Whereas in M we discussed what it means for people to be mobile, the W refers to the coming demand for wireless bandwidth. On every populated continent, we're seeing dramatic increases in mobile data and telephony. AT&T is confronting the problem of the iPhone's success as its data networks are at times showing signs of overload. Countries from Pakistan to Estonia are leapfrogging wireline infrastructure, at which they never reached mass-market penetration, and getting the majority of these country's households connected via wireless in less than a decade. By contrast, it took nearly 100 years to bring 100 million wired phones into service in the U.S., at the time a nation of 200 million. As usual, there is no free lunch, and we will be seeing radio spectrum continue to be a political hot potato. Whether in regard to suspicions (not yet confirmed) about heath issues, to spectrum auction formats, to "interference" with other activities on other frequencies, wireless demand is driving a shortage that is invisible and intangible - until the call drops or the application crashes.

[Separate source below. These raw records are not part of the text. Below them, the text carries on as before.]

(* ===== verification/Records.v ===== *)
(** * Record checks (crates/mecmcp-changeset/src/records.rs)

    The checks a change-set or operation record must pass on its own: target
    sets, previews, the policy and fingerprint guards, and the structural
    limits on actions. *)

From S2P Require Import Prelude Externals Lifecycle Types Digest.

(** ** Errors *)

Inductive PreviewError :=
| PvMalformed (detail : string)
| PvMismatch
| PvTooLarge (bytes maximum : N).

Definition preview_error_to_string (e : PreviewError) : string :=
  match e with
  | PvMalformed detail => "preview: " +:+ detail
  | PvMismatch => "preview: digest does not match the artifact; the preview has been tampered with"
  | PvTooLarge b m => "preview: " +:+ pretty b +:+ " bytes exceeds the maximum of " +:+ pretty m
  end.

Inductive TargetError :=
| TgEmpty
| TgEmptyName
| TgDuplicate (name : string)
| TgUnsorted (name : string)
| TgMissingPrimary (device : string)
| TgTooMany (count maximum : N).

Definition target_error_to_string (e : TargetError) : string :=
  match e with
  | TgEmpty => "targets: a change set must name at least one target"
  | TgEmptyName => "targets: a target name must not be empty"
  | TgDuplicate name => "targets: '" +:+ name +:+ "' appears more than once"
  | TgUnsorted name => "targets: must be sorted; '" +:+ name +:+ "' is out of order"
  | TgMissingPrimary device =>
      "targets: must contain the change set's own device '" +:+ device +:+ "'"
  | TgTooMany c m => "targets: " +:+ pretty c +:+ " exceeds the maximum of " +:+ pretty m
  end.

Record RecordError := { re_field : string; re_message : string }.

(** ** Targets *)

Definition targets (r : ChangeSetRecord) : list string :=
  match cs_targets r with
  | [] => [cs_device r]
  | ts => ts
  end.

(** The loop of [validate_targets], with the previous name when there is one. *)
Fixpoint validate_targets_loop (previous : option string) (l : list string) :
  result unit TargetError :=
  match l with
  | [] => Ok tt
  | name :: l =>
      if is_empty_str name then Err TgEmptyName
      else match previous with
           | None => validate_targets_loop (Some name) l
           | Some p =>
               if bool_decide (name = p) then Err (TgDuplicate name)
               else if String.ltb name p then Err (TgUnsorted name)
               else validate_targets_loop (Some name) l
           end
  end.

Definition validate_targets (l : list string) (maximum : N) : result unit TargetError :=
  match l with
  | [] => Err TgEmpty
  | _ =>
      if (maximum <? N.of_nat (length l))%N
      then Err (TgTooMany (N.of_nat (length l)) maximum)
      else validate_targets_loop None l
  end.

Definition validate_target_set (r : ChangeSetRecord) (maximum : N) : result unit TargetError :=
  match cs_targets r with
  | [] => Ok tt
  | ts =>
      check? validate_targets ts maximum;
      if bool_decide (cs_device r ∈ ts) then Ok tt else Err (TgMissingPrimary (cs_device r))
  end.

Section records.
Context `{Externals}.

(** ** Previews *)

Definition validate_preview (r : ChangeSetRecord) (max_preview_bytes : N) :
  result unit PreviewError :=
  match cs_preview r with
  | None => Ok tt
  | Some preview =>
      if (max_preview_bytes <? str_len (pv_artifact preview))%N
      then Err (PvTooLarge (str_len (pv_artifact preview)) max_preview_bytes)
      else
        check? map_err (fun e => PvMalformed (digest_error_to_string e))
                 (validate_digest (pv_digest preview) "preview_digest");
        let expected := preview_digest (pv_artifact preview) in
        if bool_decide (expected = pv_digest preview) then Ok tt else Err PvMismatch
  end.

(** ** Operation guards *)

Definition require_operation_policy (r : OperationRecord) (current_policy_signature : string) :
  result unit RecordError :=
  if bool_decide (op_policy_signature r = current_policy_signature) then Ok tt
  else Err {| re_field := "operation_id";
              re_message := "policy changed after this operation staged; discard or recover manually" |}.

Definition require_operation_fingerprint (r : OperationRecord)
  (expected_candidate_fingerprint actual_candidate_fingerprint : string) :
  result unit RecordError :=
  check? map_err (fun e => {| re_field := "expected_candidate_fingerprint";
                              re_message := digest_error_to_string e |})
           (validate_fingerprint expected_candidate_fingerprint);
  if bool_decide (expected_candidate_fingerprint = actual_candidate_fingerprint) then
    if bool_decide (op_current r = actual_candidate_fingerprint) then Ok tt
    else Err {| re_field := "operation_id";
                re_message := "candidate changed after this operation staged" |}
  else Err {| re_field := "expected_candidate_fingerprint";
              re_message := "candidate changed since the caller observed it" |}.

(** The digest is finalized and then hashed again by [digest_hex]. *)
Definition mutation_policy_signature (policy_identifier : string) : string :=
  "sha256:" +:+ digest_hex (sha256 policy_identifier).

(** ** Actions *)

(** [serde_json::to_vec] of a slice of serializable values: [ser] is the
    value's own [Serialize]. *)
Definition encode_actions {A} (ser : A -> result json string) (actions : list A) :
  result bytes string :=
  let? values := collect (ser <$> actions) in
  Ok (to_vec (JArray values)).

Definition validate_change_set_actions {A} (ser : A -> result json string)
  (actions : list A) (limits : OperationLimits) : result unit RecordError :=
  match actions with
  | [] => Err {| re_field := "actions";
                 re_message := "change set must contain at least 1 action" |}
  | _ =>
      if (max_actions_per_set limits <? N.of_nat (length actions))%N
      then Err {| re_field := "actions";
                  re_message := "change set exceeds maximum of "
                    +:+ pretty (max_actions_per_set limits) +:+ " actions" |}
      else
        let? encoded := map_err (fun e => {| re_field := "actions";
                          re_message := "could not encode change set: " +:+ e |})
                          (encode_actions ser actions) in
        if (max_change_set_bytes limits <? str_len encoded)%N
        then Err {| re_field := "actions";
                    re_message := "serialized change set exceeds "
                      +:+ pretty (max_change_set_bytes limits) +:+ " bytes" |}
        else Ok tt
  end.

End records.

(** ** Facts *)

(** Strictly ascending lists of non-empty names: what the target loop accepts. *)
Definition targets_canonical (l : list string) : Prop :=
  Sorted (fun a b => String.ltb a b = true) l /\ Forall (fun n => n <> "") l.

Lemma str_ltb_total a b : a <> b -> String.ltb b a = false -> String.ltb a b = true.
Proof.
  unfold String.ltb. rewrite (String.compare_antisym b a).
  destruct (String.compare a b) eqn:E; simpl; try done.
  intros Hne _. apply String.compare_eq_iff in E. done.
Qed.

Lemma str_ltb_asym a b : String.ltb a b = true -> a <> b /\ String.ltb b a = false.
Proof.
  unfold String.ltb. rewrite (String.compare_antisym b a).
  destruct (String.compare a b) eqn:E; simpl; try done.
  intros _. split; [|done]. intros ->.
  pose proof (String.compare_antisym b b) as Ha. by rewrite E in Ha.
Qed.

Lemma validate_targets_loop_Ok prev l :
  validate_targets_loop prev l = Ok tt <->
  Forall (fun n => n <> "") l /\
  Sorted (fun a b => String.ltb a b = true) (match prev with Some p => p :: l | None => l end).
Proof.
  revert prev; induction l as [|n l IH]; intros prev; simpl.
  - split; [|done]. intros _. destruct prev; repeat constructor.
  - destruct (is_empty_str n) eqn:En.
    + apply is_empty_str_spec in En as ->. split; [done|].
      intros [Hf _]. by inversion Hf.
    + assert (n <> "") as Hn by (intros ->; done).
      destruct prev as [p|].
      * case_bool_decide as Hnp.
        { subst. split; [done|]. intros [_ Hs]. inversion Hs as [|?? _ Hh]; subst.
          inversion Hh as [|?? Hlt]; subst. by apply str_ltb_asym in Hlt as []. }
        destruct (String.ltb n p) eqn:Elt.
        { split; [done|]. intros [_ Hs]. inversion Hs as [|?? _ Hh]; subst.
          inversion Hh as [|?? Hlt]; subst. apply str_ltb_asym in Hlt as []. congruence. }
        rewrite IH. rewrite Forall_cons. split.
        { intros [? ?]. split_and!; auto. constructor; [done|].
          constructor. apply str_ltb_total; congruence. }
        { intros [[? ?] Hs]. inversion Hs; auto. }
      * rewrite IH, Forall_cons. naive_solver.
Qed.

(** An accepted target list is non-empty, within the limit, and canonical:
    neither order nor repetition can change the digest computed over it. *)
Lemma validate_targets_spec l maximum :
  validate_targets l maximum = Ok tt <->
  l <> [] /\ (N.of_nat (length l) <= maximum)%N /\ targets_canonical l.
Proof.
  unfold validate_targets, targets_canonical. destruct l as [|x l]; [naive_solver|].
  destruct (N.ltb_spec maximum (N.of_nat (length (x :: l)))).
  - split; [done|]. intros (_&?&_). lia.
  - rewrite validate_targets_loop_Ok. naive_solver lia.
Qed.

Lemma validate_target_set_spec r maximum :
  validate_target_set r maximum = Ok tt ->
  cs_device r ∈ targets r /\ targets_canonical (cs_targets r).
Proof.
  unfold validate_target_set, targets. destruct (cs_targets r) as [|t ts].
  - intros _. split; [set_solver|]. split; constructor.
  - rewrite result_bind_Ok. intros ([]&(_&_&?)%validate_targets_spec&Hd).
    case_bool_decide; [done|done].
Qed.

Lemma validate_preview_spec `{Externals} r maximum :
  validate_preview r maximum = Ok tt ->
  forall p, cs_preview r = Some p ->
  pv_digest p = preview_digest (pv_artifact p) /\ (str_len (pv_artifact p) <= maximum)%N.
Proof.
  unfold validate_preview. intros Hv p Hp. rewrite Hp in Hv.
  destruct (N.ltb_spec maximum (str_len (pv_artifact p))) as [|Hle]; [done|].
  apply result_bind_Ok in Hv as (?&_&Hv). case_bool_decide; [|done]. auto.
Qed.

Lemma require_operation_fingerprint_Ok r expected actual :
  require_operation_fingerprint r expected actual = Ok tt ->
  expected = actual /\ op_current r = actual /\ validate_fingerprint actual = Ok tt.
Proof.
  unfold require_operation_fingerprint. intros ([]&?%map_err_Ok&Hv)%result_bind_Ok.
  repeat case_bool_decide; simplify_eq; auto.
Qed.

What is an electronic game? Despite the success of Modern Warfare ($550 million in sales in five days), console platforms such as the X-box find themselves in competition not only with each other but with unlikely channels: Electronic Arts (maker of Madden and other category-leading titles) laid off 1,500 people in November, while web-hosted low-resolution, lightweight games (often running in Flash) can command vast audiences. The Scrabble knock-off Scrabulous help drive Facebook's early growth, while more recently Farmville counts 73 million players per month. Put another way, Farmville grew to 11 million daily users in two months; World of Warcraft took four years to hit the same figure. Just as MP3 files convinced listeners to trade convenience for fidelity, perhaps the game industry will see further segmentation between low-resolution (but heavily social) Flash games and high-fidelity, computationally-intensive titles.
There you have it, minus entries for Q, Y, and Z (Scrabble value: 24). Additional questions of course remain, particularly in the areas of nutrition (water is a likely battleground), health (obesity, medical education, step-function gains in bureaucratic efficiency, and pharmaceutical risk/reward allocation), and aging: the time is due for an honest debate about age-65 retirement, and the role of families, villages, and societies in the care of elders.
Before any of these issues unfold further, I send my personal best wishes for a peaceful holiday and a prosperous new year. The community of readers has become virtual (see V) family over the years, and I take it as a solemn responsibility that so many of you keep reading and commenting. Thank you, and blessed holidays.